• WHAT THIS TASK INVOLVES:
The response must consist of the lines below from the one with "let states := k_state" through the one with "- intros Hne Hall.", exactly as they appear and with both ends kept.

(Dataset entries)
(* ===== verification/StatusPublicFacts.v ===== *)
(** * Status pages: what the public document says

    The word at the top of a page does not hide a service that is down; every service of the page is shown once,
    under its own key, over a window of seven to ninety days. *)
From Stdlib Require Import Ascii.
From Stdlib Require String.
From S2P Require Import Prelude Text Float64 Tsdb Chrono Model Silence NotifyPolicy RateLimit ApiToken Accounts Auth Guard Handler Wire Html Site SiteFacts StatusHost StatusHostFacts StatusPages Subscribers StatusPagesFacts StatusPublic.

(** ** The word *)

Definition count (s : string) (l : list string) : nat := length (filter (fun x => x = s) l).
Lemma count_pos s l : (0 <? count s l)%nat = bool_decide (s ∈ l).
Proof.
  unfold count. destruct (filter (fun x => x = s) l) as [|x rest] eqn:E; cbn; symmetry.
  - apply bool_decide_eq_false. intros Hin. assert (s ∈ filter (fun x => x = s) l) as Hf by by apply list_elem_of_filter.
    rewrite E in Hf. by apply elem_of_nil in Hf.
  - apply bool_decide_eq_true. assert (x ∈ filter (fun x => x = s) l) as Hx by (rewrite E; by left).
    by apply list_elem_of_filter in Hx as [-> Hx].
Qed.
Lemma count_zero s l : (count s l =? 0)%nat = negb (bool_decide (s ∈ l)).
Proof. rewrite <-count_pos. by destruct (count s l). Qed.
Lemma count_all s l : (count s l =? length l)%nat = bool_decide (Forall (fun x => x = s) l).
Proof.
  unfold count. induction l as [|y l IH]; [done|]. rewrite filter_cons. pose proof (length_filter (fun x => x = s) l).
  destruct (decide (y = s)) as [->|Hne]; cbn [length].
  - change (S ?a =? S ?b)%nat with (a =? b)%nat. rewrite IH. apply bool_decide_ext. rewrite Forall_cons. tauto.
  - rewrite (proj2 (Nat.eqb_neq _ _)) by lia. symmetry. apply bool_decide_eq_false. rewrite Forall_cons. tauto.
Qed.

Record word_spec (active major open : bool) (states : list string) (word : string) : Prop := {
  ws_operational : word = "operational" <->
    active = false /\ major = false /\ open = false /\ forall s, s ∈ states -> s ∉ ["down"; "degraded"; "maintenance"]%string;
  ws_down : "down"%string ∈ states -> active = false -> word ∈ ["degraded"; "major"]%string;
  ws_total : states <> [] -> (forall s, s ∈ states -> s = "down"%string) -> active = false -> word = "major";
  ws_open : open = true -> active = false -> word ∈ ["degraded"; "major"]%string;
}.

Lemma overall_word_spec active major open states : word_spec active major open states (overall_of active major open states).
Proof.
  assert ((forall s, s ∈ states -> s ∉ ["down"; "degraded"; "maintenance"]%string) <->
          "down"%string ∉ states /\ "degraded"%string ∉ states /\ "maintenance"%string ∉ states) as Hnone by set_solver.
  assert (states <> [] -> Forall (fun x => x = "down"%string) states -> "down"%string ∈ states) as Hall.
  { destruct states as [|s l]; [done|]. intros _ [-> _]%Forall_cons. by left. }
  unfold overall_of. cbn zeta. fold (count "maintenance" states) (count "down" states) (count "degraded" states).
  rewrite !count_pos, !count_zero, count_all. split.
  - rewrite Hnone. destruct active, major, open; cbn; repeat case_bool_decide; cbn; naive_solver.
  - intros Hd ->. destruct major, open; repeat case_bool_decide; cbn; set_solver.
  - intros Hne Hs ->. apply Forall_forall in Hs. specialize (Hall Hne Hs). rewrite (bool_decide_eq_true_2 _ Hs).
    destruct major, open; repeat case_bool_decide; cbn; done.
  - intros -> ->. destruct major; repeat case_bool_decide; cbn; set_solver.
Qed.

(** ** The services *)

Lemma put_item_perm name item groups :
  (put_item name item groups ≫= gr_items) ≡ₚ item :: (groups ≫= gr_items).
Proof.
  induction groups as [|g groups IH]; [done|]. cbn [put_item]. case_bool_decide; rewrite !bind_cons; cbn [gr_items].
  - rewrite <-app_assoc. symmetry. apply Permutation_middle.
  - rewrite IH. symmetry. apply Permutation_middle.
Qed.
Lemma groups_perm public : forall groups,
  (foldl (fun groups ni => put_item ni.1 ni.2 groups) groups public ≫= gr_items) ≡ₚ public.*2 ++ (groups ≫= gr_items).
Proof.
  induction public as [|[name item] public IH]; intros groups; [done|]. cbn [foldl]. rewrite IH, put_item_perm. cbn.
  symmetry. apply Permutation_middle.
Qed.

Lemma fmap_zip_with {A B D E} (f : D -> E) (g : A -> B -> D) l k : f <$> zip_with g l k = zip_with (fun x y => f (g x y)) l k.
Proof. revert k. induction l as [|x l IH]; intros [|y k]; [done..|]. cbn. by rewrite IH. Qed.

Section public.
Context {C : Calendar} `{Crates}.
Variable query : string -> option (list InstantSeries).
Variable query_range : string -> Z -> Z -> Z -> option (list RangeSeries).

Definition document_items (doc : PublicStatus) : list PublicItem := ps_groups doc ≫= gr_items.

(** What a reading builds, spelled out. *)
Lemma built a w page id d doc :
  build_public query query_range a w page id d = Some doc ->
  exists keys active major open told metrics days,
    let shown := shown_items w (list_items id d) in
    let items := zip_with (fun it key => item_of (a_now a) w metrics told days active it.1 it.2 key) shown keys in
    unique_keys (ii_label ∘ fst <$> shown) ∅ = Some keys /\
    document_items doc ≡ₚ items /\
    ps_overall doc = overall_of active major open (k_state <$> items) /\
    pp_history_days (ps_page doc) = days /\
    days = clamp MIN_HISTORY_DAYS (pp_show_uptime_days (ps_page doc)) (age_days (a_now a) w (list_items id d)) /\
    pp_show_uptime_days (ps_page doc) = clamp MIN_HISTORY_DAYS MAX_HISTORY_DAYS (i_show_uptime_days (pg page)).
Proof.
  unfold build_public. intros (keys & Ek & E)%bind_Some. injection E as <-. do 7 eexists. split; [exact Ek|].
  unfold document_items. cbn [ps_groups ps_overall ps_page pp_history_days pp_show_uptime_days].
  rewrite groups_perm, app_nil_r. split.
  - rewrite fmap_zip_with. cbn [snd]. reflexivity.
  - split; [|done]. rewrite !fmap_zip_with. cbn [snd compose]. reflexivity.
Qed.

Lemma in_document doc items : document_items doc ≡ₚ items -> forall i, i ∈ document_items doc <-> i ∈ items.
Proof. intros Hp i. by rewrite Hp. Qed.

(** C32. The word at the top of a page hides no outage.  It says that all is well only when no service of the page is
    down, degraded or in maintenance; as long as one service is shown down, it says so, and when all are it says that
    the outage is total. *)
Theorem public_word_hides_no_outage a w page id d doc :
  build_public query query_range a w page id d = Some doc ->
  let states := k_state <$> document_items doc in
  (ps_overall doc = "operational"%string -> forall s, s ∈ states -> s ∉ ["down"; "degraded"; "maintenance"]%string) /\
  ("down"%string ∈ states -> ps_overall doc ∈ ["degraded"; "major"]%string) /\
  (states <> [] -> (forall s, s ∈ states -> s = "down"%string) -> ps_overall doc = "major"%string).
Proof.
  intros Hb states. destruct (built _ _ _ _ _ _ Hb) as (keys & active & major & open & told & metrics & days & _ & Hp & Ho & _).
  set (items := zip_with _ _ _) in *.
  assert (forall s, s ∈ states <-> s ∈ k_state <$> items) as Hst by (intros s; unfold states; by rewrite Hp).
  pose proof (overall_word_spec active major open (k_state <$> items)) as [H1 H2 H3 _]. rewrite Ho.
  assert (active = true -> "down"%string ∉ k_state <$> items) as Hactive.
  { intros Ha (i & Es & Hi)%list_elem_of_fmap. apply elem_of_lookup_zip_with in Hi as (n & it & key & -> & _ & _).
    cbn in Es. rewrite Ha in Es. unfold shown_state in Es. cbn in Es. case_bool_decide as Hin; [done|]. apply Hin. rewrite <-Es. by left. }
  split_and!.
  - intros Hop s Hs. apply H1 in Hop as (_ & _ & _ & Hn). by apply Hn, Hst.
  - intros Hd%Hst. destruct active; [by destruct (Hactive eq_refl)|]. by apply H2.
  - intros Hne Hall. assert (k_state <$> items <> []) as Hne'.
    { intros E. destruct states as [|s l] eqn:Es; [done|]. assert (s ∈ k_state <$> items) as Hin by (apply Hst; by left).
      rewrite E in Hin. by apply elem_of_nil in Hin. }
    destruct active; [|apply H3; [done| |done]; intros s Hs; by apply Hall, Hst].
    destruct (k_state <$> items) as [|s l] eqn:E; [done|]. destruct (Hactive eq_refl).
    assert (s = "down"%string) as -> by (apply Hall, Hst; by left). by left.
Qed.

Lemma zip_labels w now told metrics days active items keys :
  length keys = length (shown_items w items) ->
  let l := zip_with (fun it key => item_of now w metrics told days active it.1 it.2 key) (shown_items w items) keys in
  k_label <$> l = (ii_label ∘ fst <$> shown_items w items) /\ k_key <$> l = keys.
Proof.
  revert keys. induction (shown_items w items) as [|it its IH]; intros [|key keys] Hl; try done.
  destruct (IH keys) as [E1 E2]; [by injection Hl|]. cbn. rewrite E1, E2. done.
Qed.

Lemma clamp_range lo hi v : lo <= hi -> lo <= clamp lo hi v <= hi.
Proof. unfold clamp. intros Hle. destruct (Z.ltb_spec v lo); [lia|]. destruct (Z.ltb_spec hi v); lia. Qed.

(** The public document of a page always comes out, and shows what the page chose to show: each of its services whose
    device is still there once, under its label and a key of its own, over a history of seven to ninety days. *)
Theorem public_document_shows_each_service_once a w page id d :
  exists doc, build_public query query_range a w page id d = Some doc /\
    (k_label <$> document_items doc) ≡ₚ (ii_label ∘ fst <$> shown_items w (list_items id d)) /\
    NoDup (k_key <$> document_items doc) /\
    7 <= pp_history_days (ps_page doc) <= 90 /\
    (forall i, i ∈ document_items doc -> Z.of_nat (length (k_history i)) = pp_history_days (ps_page doc)).
Proof.
  destruct (unique_keys_distinct (ii_label ∘ fst <$> shown_items w (list_items id d)) ∅) as (keys & Ek & Hl & Hd & _).
  assert (is_Some (build_public query query_range a w page id d)) as [doc Hdoc] by (unfold build_public; rewrite Ek; by eexists).
  exists doc. split; [done|].
  destruct (built _ _ _ _ _ _ Hdoc) as (keys' & active & major & open & told & metrics & days & Ek' & Hp & _ & Ehd & Edays & Eshow).
  cbn zeta in *. rewrite Ek in Ek'. injection Ek' as <-. rewrite length_fmap in Hl.
  destruct (zip_labels w (a_now a) told metrics days active (list_items id d) keys Hl) as [E1 E2].
  pose proof (clamp_range MIN_HISTORY_DAYS MAX_HISTORY_DAYS (i_show_uptime_days (pg page)) ltac:(done)) as Hcap.
  rewrite <-Eshow in Hcap.
  pose proof (clamp_range MIN_HISTORY_DAYS (pp_show_uptime_days (ps_page doc)) (age_days (a_now a) w (list_items id d)) ltac:(lia)) as Hrange.
  rewrite <-Edays in Hrange. unfold MIN_HISTORY_DAYS, MAX_HISTORY_DAYS in *. split_and!.
  - by rewrite Hp, E1.
  - by rewrite Hp, E2.
  - lia.
  - lia.
  - intros i Hi. apply (in_document _ _ Hp) in Hi. apply elem_of_lookup_zip_with in Hi as (n & it & key & -> & _ & _).
    cbn [k_history item_of]. unfold history_of. rewrite !length_fmap, length_seqZ. lia.
Qed.
End public.

(** ** The cache *)

(** A message moves its announcement and leaves its page as it was: the date of the page, which the cache compares, does
    not tell a document made before the message from one made after. *)
Lemma message_leaves_the_page now id status body closes d d' slug :
  store_update now id status body closes d = Some d' -> published slug d' = published slug d.
Proof. unfold store_update. case_bool_decide; [|done]. by intros [= <-]. Qed.

(** So a document made before the message, and written to the cache once it had been emptied, is still served. *)
Lemma late_document_is_served now id status body closes d d' slug k page written instant doc :
  store_update now id status body closes d = Some d' -> published slug d = Some (k, page) ->
  duration_since instant written < CACHE_TTL ->
  (p ← published slug d'; cached (<[slug := {| c_at := written; c_page_updated_at := pg_updated_at page; c_body := doc |}]> ∅)
     instant slug p.2) = Some doc.
Proof.
  intros Hu Hp Ht. rewrite (message_leaves_the_page _ _ _ _ _ _ _ slug Hu), Hp. cbn. unfold cached.
  rewrite lookup_insert_eq. cbn. by rewrite (proj2 (Z.ltb_lt _ _) Ht), Z.eqb_refl.
Qed.

(** ** An example *)

Section example.
#[local] Existing Instance plain_crates.
#[local] Existing Instance plain_web.

Definition web_server : Target :=
  {| Wire.id := 4; name := "web"; address := "10.0.0.4"; t_kind := "linux"; profile_id := None; parent_id := None;
     interval := td_minutes 1; enabled := true; tags := ∅; credential := Credential.None; group_name := ""; position := 0 |}.
Definition broken : World :=
  {| w_targets := {[4 := web_server]}; w_statuses := {[4 := {| last_probe_at := None; last_error := Some "refused" |}]};
     w_created_at := {[4 := td_days 90]}; w_silences := [] |}.
Definition shop_page : StatusPage := default
  {| pg := {| i_slug := ""; i_title := ""; i_description := ""; i_published := false; i_theme := ""; i_show_uptime_days := 0;
              i_accent := ""; i_scenes := ""; i_scene_rotation := ""; i_simple := false; i_footer_text := ""; i_homepage_url := "";
              i_subscribe_channel_id := None; i_link_origin := ""; i_domain := None |};
     pg_created_at := 0; pg_updated_at := 0; pg_logo_type := None |} (get_page 1 (tables (site told))).
Definition read_page : option PublicStatus :=
  build_public (fun _ => None) (fun _ _ _ _ => None) (day 101) broken shop_page 1 (tables (site told)).
Definition summary (doc : PublicStatus) : string * Z * list (string * string * nat) * list string :=
  (ps_overall doc, pp_history_days (ps_page doc),
   (fun i => (k_key i, k_state i, length (k_history i))) <$> document_items doc, pi_title <$> ps_incidents doc).
Example read_page_ex : summary <$> read_page = Some ("major", 12, [("web", "down", 12%nat)], ["Down"])%string.
Proof. vm_compute. reflexivity. Qed.

Lemma public_word_hides_no_outage_witness :
  exists doc, read_page = Some doc /\ "down"%string ∈ (k_state <$> document_items doc) /\ ps_overall doc ∈ ["degraded"; "major"]%string.
Proof.
  destruct read_page as [doc|] eqn:E; [|vm_compute in E; discriminate E]. exists doc. split; [reflexivity|].
  assert ("down"%string ∈ (k_state <$> document_items doc)) as Hd.
  { assert ((k_state <$> document_items doc) = ["down"%string]) as -> by (vm_compute in E; injection E as <-; vm_compute; reflexivity).
    by left. }
  split; [exact Hd|].
  unfold read_page in E. apply public_word_hides_no_outage in E. exact (proj1 (proj2 E) Hd).
Defined.
End example.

• TASK RESULT:
  let states := k_state <$> document_items doc in
  (ps_overall doc = "operational"%string -> forall s, s ∈ states -> s ∉ ["down"; "degraded"; "maintenance"]%string) /\
  ("down"%string ∈ states -> ps_overall doc ∈ ["degraded"; "major"]%string) /\
  (states <> [] -> (forall s, s ∈ states -> s = "down"%string) -> ps_overall doc = "major"%string).
Proof.
  intros Hb states. destruct (built _ _ _ _ _ _ Hb) as (keys & active & major & open & told & metrics & days & _ & Hp & Ho & _).
  set (items := zip_with _ _ _) in *.
  assert (forall s, s ∈ states <-> s ∈ k_state <$> items) as Hst by (intros s; unfold states; by rewrite Hp).
  pose proof (overall_word_spec active major open (k_state <$> items)) as [H1 H2 H3 _]. rewrite Ho.
  assert (active = true -> "down"%string ∉ k_state <$> items) as Hactive.
  { intros Ha (i & Es & Hi)%list_elem_of_fmap. apply elem_of_lookup_zip_with in Hi as (n & it & key & -> & _ & _).
    cbn in Es. rewrite Ha in Es. unfold shown_state in Es. cbn in Es. case_bool_decide as Hin; [done|]. apply Hin. rewrite <-Es. by left. }
  split_and!.
  - intros Hop s Hs. apply H1 in Hop as (_ & _ & _ & Hn). by apply Hn, Hst.
  - intros Hd%Hst. destruct active; [by destruct (Hactive eq_refl)|]. by apply H2.
  - intros Hne Hall. assert (k_state <$> items <> []) as Hne'.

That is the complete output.